The rest of the call and the service support that followed it are also worthy of mention. The basic troubleshooting questions were covered in the call and allotment to a service engineer was completed. Interestingly, the company has a different way of measuring customer satisfaction with service calls. During the call, I was given a reference code, which I was to give to the service engineer after the problem was solved, and that too only if I was truly satisfied with the way the whole issue was handled. As soon as I hung up, I got an SMS alert with all the details I needed to follow up the request. As promised, the service engineer called me, fixed the visit time and when he arrived was competent enough to assess the problem, suggest a solution and make a follow up trip to finish the job – all within the same day!  I handed him the satisfaction code gladly. After all, in this world of unreliable service, this was a fairy tale ending.
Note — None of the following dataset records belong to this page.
(** [src := &CounterSource{max: m}; upper := &Uppercase{r: src};
    withHeader := &HeaderOnce{r: upper}]. *)
Definition withHeader (m : Z) : Pipeline :=
  HeaderOnce.mk (Uppercase.mk (CounterSource.mk 0 m)) false.

(** [Read] on the pipeline: [HeaderOnce]'s method over [Uppercase]'s over
    [CounterSource]'s. *)
Definition Pipeline_Reader {tables : UnicodeTables} : Reader Pipeline := _.

(** The bytes a [CounterSource] from [i] on is built to produce in its next
    [count] records. *)
Fixpoint records (i : Z) (count : nat) : list byte :=
  match count with
  | O => []
  | S count' => Sprintf_value i ++ records (i + 1) count'
  end.

Definition VALUE_prefix : list byte := ["V"; "A"; "L"; "U"; "E"; "-"]%byte.

(** A record in upper case. *)
Definition Upper_value (i : Z) : list byte :=
  VALUE_prefix ++ FormatInt i ++ [newline].

(** The same records in upper case. *)
Fixpoint upper_records (i : Z) (count : nat) : list byte :=
  match count with
  | O => []
  | S count' => Upper_value i ++ upper_records (i + 1) count'
  end.

(** Text as bytes: every line followed by a newline byte. *)
Definition lines (ls : list String.string) : list byte :=
  concat (map (fun l => String.list_byte_of_string l ++ [newline]) ls).

(** ** Section 10: the buffered writer *)

Module bufio.

(** [bufio.Writer]: [buf] holds the buffered bytes [b.buf[0:b.n]] and
    [size] is [len(b.buf)]. *)
Record t (W : Type) : Type := mk {
  err : option error;
  buf : list byte;
  size : nat;
  wr : W
}.

Section Methods.

Context {W : Type} {downstream : Writer W}.

(** [bufio.NewWriter(w)]: the default size of 4096 bytes. *)
Definition NewWriter (w : W) : t W := mk None [] 4096 w.

Definition Available (b : t W) : nat := size b - length (buf b).
Definition Buffered (b : t W) : nat := length (buf b).

Definition is_nil (e : option error) : bool :=
  match e with None => true | Some _ => false end.
(** * The merge-and-track subsystem of the analysis directory

    A shallow embedding of [client/filesystem.py] and of
    [tools/generate_taint_models/generator_specifications.py].

    Python [str] values are [string]s, Python exceptions are the values of
    [exn], a Python [dict] is an insertion-ordered association list
    ([PyDict]), a Python [set] of strings is a [gset string] together with
    the iteration order the interpreter gives it.  Everything the module
    asks of the operating system goes through the record [OS]; the code
    itself is written in a state-and-exception monad over the state of
    that operating system and the log. *)

From Stdlib Require Import ZArith Ascii String List Sorting.Sorted Permutation.
From stdpp Require Import base option list gmap sets strings sorting.

Local Open Scope string_scope.
Local Open Scope list_scope.

(** ** Python strings *)

Module PyStr.

(** [s.startswith(p)] *)
Definition startswith (s p : string) : bool := String.prefix p s.

(** [s.endswith(p)]: [p] is [s] or ends the tail of [s]. *)
Fixpoint endswith (s p : string) : bool :=
  String.eqb s p ||
  match s with
  | EmptyString => false
  | String _ r => endswith r p
  end.

Definition is_empty_str (s : string) : bool :=
  match s with EmptyString => true | _ => false end.

(** [s.rstrip(c)] for a one-character argument [c]. *)
Fixpoint rstrip_char (c : ascii) (s : string) : string :=
  match s with
  | EmptyString => EmptyString
  | String a r =>
      let r' := rstrip_char c r in
      if is_empty_str r' && Ascii.eqb a c then EmptyString else String a r'
  end.

(** The ASCII characters for which [str.isspace] holds. *)
Definition is_space (a : ascii) : bool :=
  let n := nat_of_ascii a in
  ((9 <=? n)%nat && (n <=? 13)%nat) || ((28 <=? n)%nat && (n <=? 32)%nat).

Fixpoint lstrip (s : string) : string :=
  match s with
  | EmptyString => EmptyString
  | String a r => if is_space a then lstrip r else s
  end.

Fixpoint rstrip (s : string) : string :=
  match s with
  | EmptyString => EmptyString
  | String a r =>
      let r' := rstrip r in
      if is_empty_str r' && is_space a then EmptyString else String a r'
  end.

(** [s.strip()] *)
Definition strip (s : string) : string := rstrip (lstrip s).

(** [s.split(c)] for a one-character separator: never the empty list. *)
Fixpoint split (c : ascii) (s : string) : list string :=
  match s with
  | EmptyString => [EmptyString]
  | String a r =>
      if Ascii.eqb a c then EmptyString :: split c r
      else match split c r with
           | h :: t => String a h :: t
           | [] => [String a EmptyString]
           end
  end.

(** [sep.join(l)] *)
Fixpoint join_with (sep : string) (l : list string) : string :=
  match l with
  | [] => EmptyString
  | [x] => x
  | x :: r => x +:+ sep +:+ join_with sep r
  end.

End PyStr.

(** ** [posixpath]: the pure path arithmetic of the standard library *)

Module PosixPath.
Import PyStr.

Definition sep : string := "/".
Definition sep_char : ascii := "/"%char.

Definition isabs (p : string) : bool := startswith p sep.

(** [os.path.join(a, b)] *)
Definition join (a b : string) : string :=
  if startswith b sep then b
  else if is_empty_str a || endswith a sep then a +:+ b
  else a +:+ sep +:+ b.

(** [os.path.join(a, *p)] *)
Definition join_all (a : string) (p : list string) : string :=
  fold_left join p a.
(** * sb-render: depth-based parallax generator

    A shallow embedding of [scripts/depth_parallax.py].

    Numeric model.  Python [float] values are idealised as real numbers
    ([R]) where the code goes through the cosine easing, and as rationals
    ([Q]) where it is plain field arithmetic on array elements (depth
    normalisation, layer thresholds), so that those parts still evaluate.
    Python [int] is [Z]; [//] is [Z.div] and [%] is [Z.modulo] (both floor,
    as in Python, for the positive divisors used here); [int(x)] on a float
    truncates towards zero.  Strings are [string]; a 2-D numpy array is a
    list of rows. *)

From Stdlib Require Import ZArith QArith Qround Qminmax Qabs Qpower Reals Psatz Lia.
From Stdlib Require Import Ascii String DecimalString Bool List.
From Stdlib Require Import Permutation Sorted.
Import ListNotations.

Open Scope Z_scope.

(** ** Python numerics *)

Module Py.

(** [int(x)] for a float [x]: truncation towards zero. *)
Definition int_of_float (x : R) : Z :=
  if Rle_dec 0 x then Int_part x else - Int_part (- x).

End Py.

(** ** Motion and canvas parameters of [generate_parallax_video] *)

Module Parallax.

Open Scope R_scope.

(** [{"subtle": 0.5, "normal": 1.0, "dramatic": 1.5}.get(intensity, 1.0)] *)
Definition intensity_mult (intensity : string) : R :=
  if String.eqb intensity "subtle" then 0.5
  else if String.eqb intensity "normal" then 1.0
  else if String.eqb intensity "dramatic" then 1.5
  else 1.0.

Definition bg_speed (intensity : string) : R := 15 * intensity_mult intensity.
Definition fg_speed (intensity : string) : R := 40 * intensity_mult intensity.

(** [pad_x = int(max(fg_speed, bg_speed) * 3)], and the same for [pad_y]. *)
Definition pad_x (intensity : string) : Z :=
  Py.int_of_float (Rmax (fg_speed intensity) (bg_speed intensity) * 3).
Definition pad_y (intensity : string) : Z :=
  Py.int_of_float (Rmax (fg_speed intensity) (bg_speed intensity) * 3).

(** Output dimensions: [orig - (orig % 2)]. *)
Definition even_dim (orig : Z) : Z := (orig - orig mod 2)%Z.

(** Shape of [cv2.copyMakeBorder(img, top=pad_y, bottom=pad_y, left=pad_x,
    right=pad_x)] for an image of [width] x [height]. *)
Definition padded_w (width : Z) (intensity : string) : Z :=
  (width + pad_x intensity + pad_x intensity)%Z.
Definition padded_h (height : Z) (intensity : string) : Z :=
  (height + pad_y intensity + pad_y intensity)%Z.

Definition bg_scale : R := 1.1.

(** [bg_scaled_w = int(padded_w * bg_scale)]: the Canvas dimensions. *)
Definition bg_scaled_w (width : Z) (intensity : string) : Z :=
  Py.int_of_float (IZR (padded_w width intensity) * bg_scale).
Definition bg_scaled_h (height : Z) (intensity : string) : Z :=
  Py.int_of_float (IZR (padded_h height intensity) * bg_scale).

(** [bg_center_offset_x = (bg_scaled_w - width) // 2] *)
Definition bg_center_offset_x (width : Z) (intensity : string) : Z :=
  ((bg_scaled_w width intensity - width) / 2)%Z.
Definition bg_center_offset_y (height : Z) (intensity : string) : Z :=
  ((bg_scaled_h height intensity - height) / 2)%Z.

(** Direction vectors; anything but the four names is "no pan". *)
Definition direction_vector (direction : string) : Z * Z :=
  if String.eqb direction "left" then (-1, 0)%Z
  else if String.eqb direction "right" then (1, 0)%Z
  else if String.eqb direction "up" then (0, -1)%Z
  else if String.eqb direction "down" then (0, 1)%Z
  else (0, 0)%Z.

Definition zoom_amount (intensity : string) : R := 0.15 * intensity_mult intensity.

(** [(zoom_start, zoom_end)] *)
Definition zoom_range (zoom intensity : string) : R * R :=
  if String.eqb zoom "in" then (1.0, 1.0 + zoom_amount intensity)
  else if String.eqb zoom "out" then (1.0 + zoom_amount intensity, 1.0)
  else (1.0, 1.0).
The more I think back about this incident, the more convinced I am that the attention to small details such as the simple statement I have alluded to here do have an impact on the customer at many levels. Of course, it would have been useless if the company staff had just been polite and understanding on the phone and then not lived up to the actual service requirement. In this case the overall service framework seemed to be well organized and capacitized and hence the extra “inch” I think went a long way. Which is why instead of cribbing about a faulty washing machine I am writing a glowing report on their customer service?

The lesson in this for every company selling a product linked to a service or just a service is clear. Put yourself in your customer’s shoes and try and replicate their mood and emotion when something goes wrong with your product. Only then can you review the customer service process to see if it has the extra “inches” to deal with the customer as a person first and address the actual problem thereafter.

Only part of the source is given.